Journey analytics enables personalization in a way that traditional analytics cannot. Traditional analytics often reinforces a siloed view, as it rarely connects different channels. The result, while not deadly, is lacking crucial detail and context about your customer’s intent and is less helpful as you’re trying to create personalized messaging, unique merchandising offers or dynamic site experiences.

This lack of detail is a common obstacle when thinking about advancing your personalization capability. We’ve had to accept the harsh reality that traditional customer journeys, while well-intended, are usually lying to our faces because traditional journeys are built on faulty foundations.

Elevate Your Data, Enhance Your Journey

There are two types of data which are the bread-and-butter of most consumer journeys and marketing campaigns today.

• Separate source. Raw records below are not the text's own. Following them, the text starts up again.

(** What one call does to the blocks from block [i] on. *)
Lemma register_from_inv ok prealloc pd base i pre mbs c :
  blocks_inv base (pre ++ mbs) c ->
  let '(c', mbs', _) := register_from ok prealloc pd i mbs c in blocks_inv base (pre ++ mbs') c' /\ length mbs' = length mbs.
Proof.
  revert i pre c. induction mbs as [|b mbs IH]; intros i pre c Hi; cbn [register_from]; [done|].
  destruct (is_registered b) eqn:Eb.
  - specialize (IH (S i) (pre ++ [b]) c). rewrite <- app_assoc in IH. specialize (IH Hi).
    destruct (register_from ok prealloc pd (S i) mbs c) as [[c' mbs'] mb]. rewrite <- app_assoc in IH. destruct IH as [H1 H2].
    split; [done|]. cbn. by rewrite H2.
  - destruct (bi_mr _ _ _ Hi b) as [Hp _]; [apply elem_of_app; right; left|].
    assert (live (pre ++ b :: mbs) = live pre ++ live mbs) as El by (unfold live; rewrite omap_app; cbn; by rewrite Eb).
    unfold ibv_reg_mr. destruct (ok i).
    + assert (blocks_inv base (pre ++ Memblock (ptr b) (Some (next_mr c)) true :: mbs)
        (Card (<[next_mr c := Region (ptr b) memblock_size pd]> (mrs c)) (S (next_mr c)) (heap c) (pds c))) as Hi'.
      { assert (live (pre ++ Memblock (ptr b) (Some (next_mr c)) true :: mbs) ≡ₚ next_mr c :: live (pre ++ b :: mbs)) as El'.
        { rewrite El. unfold live. rewrite omap_app. cbn. solve_Permutation. }
        assert (~ next_mr c ∈ dom (mrs c)) as Hfresh by (intros H%(bi_next _ _ _ Hi); lia).
        rewrite (bi_dom _ _ _ Hi), elem_of_union, elem_of_list_to_set in Hfresh. split.
        - intros x [Hx|[->|Hx]%elem_of_cons]%elem_of_app; [|by (split; [|by eexists])|];
            apply (bi_mr _ _ _ Hi), elem_of_app; [by left|right; by right].
        - rewrite El', NoDup_cons. split; [tauto|apply Hi].
        - intros m. rewrite El'. intros [->|Hm]%elem_of_cons; [tauto|]. by apply (bi_disj _ _ _ Hi).
        - cbn [mrs]. rewrite dom_insert_L, (bi_dom _ _ _ Hi), (list_to_set_perm_L _ _ El'). cbn [list_to_set]. by rewrite !union_assoc_L, (union_comm_L base).
        - cbn [mrs next_mr]. intros m. rewrite dom_insert_L. intros [->%elem_of_singleton|Hm%(bi_next _ _ _ Hi)]%elem_of_union; lia. }
      destruct prealloc; cbn [negb]; [|done].
      specialize (IH (S i) (pre ++ [Memblock (ptr b) (Some (next_mr c)) true])
        (Card (<[next_mr c := Region (ptr b) memblock_size pd]> (mrs c)) (S (next_mr c)) (heap c) (pds c))).
      rewrite <- app_assoc in IH. specialize (IH Hi').
      destruct (register_from ok true pd (S i) mbs _) as [[c' mbs'] mb]. rewrite <- app_assoc in IH. destruct IH as [H1 H2].
      split; [done|]. cbn. by rewrite H2.
    + split; [|done]. assert (live (pre ++ Memblock (ptr b) None false :: mbs) = live (pre ++ b :: mbs)) as El'.
      { rewrite El. unfold live. by rewrite omap_app. }
      split; rewrite ?El'; try apply Hi. intros x [Hx|[->|Hx]%elem_of_cons]%elem_of_app; [|done|];
        apply (bi_mr _ _ _ Hi), elem_of_app; [by left|right; by right].
Qed.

  • Assumed data: What you believe to be true about customer behavior based on hunches, intuition, conventional wisdom and confident-sounding “this is how it happens” declarations. While it’s easy to snicker, and believe you’ve moved past this, we’re here to confirm it’s still pervasive.
  • Declared data: The reigning methodology. Gathered through a small-ish sample of interviews, surveys or focus groups, this data tends to inform the creation of personas and the careful development of a customer journey. The problem is that it’s never pressure-tested against real customers. It struggles to account for people’s wildly idiosyncratic buying behaviors. It’s a starting point to draft plans, but shouldn’t be conflated with “real." 

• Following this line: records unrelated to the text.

(* ===== verification/KvProps.v ===== *)
(** * KvProps: what the store guarantees

    The invariant of [Kv], its preservation by every operation, and the
    functional behaviour of the operations, for any hash table that satisfies
    [IHash]. *)
From S2P Require Import Prelude Keys Wire HashFuncs Ihash CountingBloom Config PercpuPool Kv.

Section kv_props.
Context {T : Type} `{IT : IHash T}.
(** Whether the filters are claimed to cover the keys. Pages are accounted for either way;
    the filters only while no counter has overflowed. *)
Context {exact : bool}.
Implicit Types (s : KV T) (t : T) (key value : Z) (cid qid i : nat).

(** ** What a store holds *)

(** All key/page pairs of all shards. *)
Definition stored s : list (Z * Z) := concat ((fun t => map_to_list (ih_map t)) <$> hashes s).
Definition table_pages s : list Z := (stored s).*2.
Definition client_keys s cid : list Z := filter (fun k => key_cid k = cid) (stored s).*1.

(** The page a key maps to. *)
Definition kv_lookup s key : option Z := hashes s !! get_ht_shard_id s key ≫= (fun t => ih_map t !! key).

(** The part of the invariant about the tables, and the filters. *)
Record tables_ok s : Prop := {
  tk_shards : length (hashes s) = num_ht_shards (config s);
  tk_pos : (0 < num_ht_shards (config s))%nat;
  tk_wf i t : hashes s !! i = Some t -> ih_wf t;
  tk_home i t k v : hashes s !! i = Some t -> ih_map t !! k = Some v ->
    get_ht_shard_id s k = i /\ (key_cid k < num_clients (config s))%nat;
}.

Definition filters_ok (cfg : daemon_config_t) (cs : list cbf) (keys : nat -> list Z) : Prop :=
  cbf_on cfg = true -> length cs = num_clients cfg /\
    (exact = true -> forall c f, cs !! c = Some f -> covers f (keys c)).

Record pool_fits (cfg : daemon_config_t) (rc : rdma_config) (p : PerCPUPool) : Prop := {
  pf_clients : pool_clients p = num_clients cfg;
  pf_queues : per_cli_fl_ p = Z.to_nat (num_data_qps rc);
}.

(** [pages]: the pages of the pool; [held]: the pages in the hands of callers. *)
Record kv_inv (pages held : list Z) s : Prop := {
  ki_tables : tables_ok s;
  ki_pool : pool_inv pages (table_pages s ++ held) (pool s);
  ki_fits : pool_fits (config s) (rdma_cfg s) (pool s);
  ki_filters : filters_ok (config s) (cbfs s) (client_keys s);
}.

(** ** Lemmas: the pool *)

Lemma pick_same p p' cid (qid : option nat) r : per_cli_fl_ p' = per_cli_fl_ p -> pick_fl p' cid qid r = pick_fl p cid qid r.
Proof. intros E. unfold pick_fl. by rewrite E. Qed.

Lemma Free_fits cfg rc p a cid (qid : option nat) r p' : Free p a cid qid r = Ok p' -> pool_fits cfg rc p -> pool_fits cfg rc p'.
Proof.
  unfold Free. intros (fl & _ & (fl' & _ & [= <-])%outcome_bind_Ok)%outcome_bind_Ok [H1 H2]. by split.
Qed.

Lemma allocate_from_fits cfg rc p cid n i p' a :
  allocate_from p cid n i = Ok (p', a) -> pool_fits cfg rc p -> pool_fits cfg rc p'.
Proof.
  revert p i. induction n as [|n IH]; intros p i; cbn [allocate_from]; [by intros [= <- _]|].
  destruct (fl_at p i) as [fl|]; simpl; [|done]. destruct (GetFreeAddr fl) as [fl' b].
  destruct (b =? NO_ADDR); simpl.
  - intros E [H1 H2]. by eapply IH.
  - intros [= <- _] [H1 H2]. by split.
Qed.

Lemma borrow_fits cfg rc p cur next n peer p' a :
  borrow p cur next n peer = Ok (p', a) -> pool_fits cfg rc p -> pool_fits cfg rc p'.
Proof.
  revert p peer. induction n as [|n IH]; intros p peer; cbn [borrow]; [by intros [= <- _]|].
  destruct (_ && _); [|apply IH]. destruct (fl_at p peer) as [fl|]; simpl; [|done].
  destruct (GetFreeAddr fl) as [fl' b]. destruct (b =? NO_ADDR); simpl.
  - intros E [H1 H2]. by eapply IH.
  - intros (cf & _ & (cf' & _ & [= <- _])%outcome_bind_Ok)%outcome_bind_Ok [H1 H2]. by split.
Qed.

Lemma AllocateFromPeer_fits cfg rc p fl_id p' a :
  AllocateFromPeer p fl_id = Ok (p', a) -> pool_fits cfg rc p -> pool_fits cfg rc p'.
Proof. unfold AllocateFromPeer. case_match; [by intros [= <- _]|apply borrow_fits]. Qed.

(** ** Lemmas: shards *)

Lemma shard_lt s key : (0 < num_ht_shards (config s))%nat -> (get_ht_shard_id s key < num_ht_shards (config s))%nat.
Proof.
  intros Hpos. unfold get_ht_shard_id. destruct (Nat.ltb_spec 1 (num_ht_shards (config s))); [|done].
  pose proof (Z.mod_pos_bound (hash_key 0 key) (Z.of_nat (num_ht_shards (config s))) ltac:(lia)). lia.
Qed.

Lemma hash_at_Some s key :
  tables_ok s -> exists t, hashes s !! get_ht_shard_id s key = Some t /\
    hash_at s (get_ht_shard_id s key) = Ok t /\ ih_wf t /\ kv_lookup s key = ih_map t !! key.
Proof.
  intros Hok. pose proof (shard_lt s key (tk_pos s Hok)) as Hlt. rewrite <- (tk_shards s Hok) in Hlt.
  destruct (lookup_lt_is_Some_2 _ _ Hlt) as [t Ht]. exists t. unfold hash_at, kv_lookup. rewrite Ht.
  split; [done|]. split; [done|]. split; [by eapply (tk_wf s Hok)|done].
Qed.

Lemma stored_set s i t t' :
  hashes s !! i = Some t ->
  map_to_list (ih_map t) ++ stored (set_hash s i t') ≡ₚ map_to_list (ih_map t') ++ stored s.
Proof. apply (concat_insert (fun t => map_to_list (ih_map t))). Qed.

(** A shard replaced by a table whose keys belong there. *)
Lemma tables_set s i t t' :
  tables_ok s -> hashes s !! i = Some t -> ih_wf t' ->
  (forall k v, ih_map t' !! k = Some v -> get_ht_shard_id s k = i /\ (key_cid k < num_clients (config s))%nat) ->
  tables_ok (set_hash s i t').
Proof.
  intros Hok Ht Hwf Hk. split; simpl.
  - rewrite length_insert. apply Hok.
  - apply Hok.
  - intros j tj Hj. apply list_lookup_insert_Some in Hj as [(_ & <- & _)|[_ Hj]]; [done|by eapply (tk_wf s Hok)].
  - intros j tj k v Hj Hkv. change (get_ht_shard_id (set_hash s i t') k) with (get_ht_shard_id s k).
    apply list_lookup_insert_Some in Hj as [(<- & <- & _)|[_ Hj]]; [by eapply Hk|by eapply (tk_home s Hok)].
Qed.

Lemma lookup_set s i t t' key :
  tables_ok s -> hashes s !! i = Some t ->
  kv_lookup (set_hash s i t') key = if decide (get_ht_shard_id s key = i) then ih_map t' !! key else kv_lookup s key.
Proof.
  intros Hok Ht. unfold kv_lookup. change (get_ht_shard_id (set_hash s i t') key) with (get_ht_shard_id s key).
  simpl. case_decide as E.
  - rewrite E, list_lookup_insert_eq by (by eapply lookup_lt_Some). done.
  - by rewrite list_lookup_insert_ne.
Qed.

(** Changes of one table, seen as changes of the pairs stored. *)
Lemma stored_delete s i t t' key value :
  hashes s !! i = Some t -> ih_map t !! key = Some value -> ih_map t' = delete key (ih_map t) ->
  stored s ≡ₚ (key, value) :: stored (set_hash s i t').
Proof.
  intros Ht Hk E. pose proof (stored_set s i t t' Ht) as P. rewrite E in P.
  rewrite <- (map_to_list_delete (ih_map t) key value Hk) in P.
  apply (Permutation_app_inv_l (map_to_list (delete key (ih_map t)))).
  etrans; [symmetry; exact P|]. apply Permutation_middle.
Qed.

Lemma stored_insert s i t t' key value :
  hashes s !! i = Some t -> ih_map t !! key = None -> ih_map t' = <[key := value]> (ih_map t) ->
  stored (set_hash s i t') ≡ₚ (key, value) :: stored s.
Proof.
  intros Ht Hk E. pose proof (stored_set s i t t' Ht) as P. rewrite E in P.
  rewrite map_to_list_insert in P by done.
  apply (Permutation_app_inv_l (map_to_list (ih_map t))). etrans; [exact P|]. apply Permutation_middle.
Qed.

Lemma stored_same s i t t' :
  hashes s !! i = Some t -> ih_map t' = ih_map t -> stored (set_hash s i t') ≡ₚ stored s.
Proof.
  intros Ht E. pose proof (stored_set s i t t' Ht) as P. rewrite E in P.
  by apply Permutation_app_inv_l in P.
Qed.

Lemma client_keys_perm s s' cid : stored s ≡ₚ stored s' -> client_keys s cid ≡ₚ client_keys s' cid.
Proof. intros E. unfold client_keys. by rewrite E. Qed.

While assumed data and declared data can be helpful in many cases, they lack the credibility to equip you for true 1:1 personalization. 

The Better Way to Map Your Consumer Journey

  • Realized (or Actualized) data: The honey-pot of real-time consumer activity. Trackable events that can validate or invalidate your assumptions of your consumer. Analysis of and response to realized data is the only way to meaningfully move toward creating personalized, multichannel, 1:1 experiences that are modeled on where the customer is in their journey.

If 1:1 personalization is part of your marketing strategy, you need realized data to get there. If it isn’t, and, let’s be honest, it may not be, then an investment in this type of analysis isn’t going to serve you very well. Either way, one thing is certain: journey analytics is the path to the elusive single view of the customer.

Get Real: 3 Questions to Ask About Your Data

  1. How was the data that informs your current customer perceptions gathered?
  2. What is the process for how your team analyzes data to improve your understanding of how your customer moves along the journey?
  3. Is 1:1 personalization a core part of your customer relationship strategy?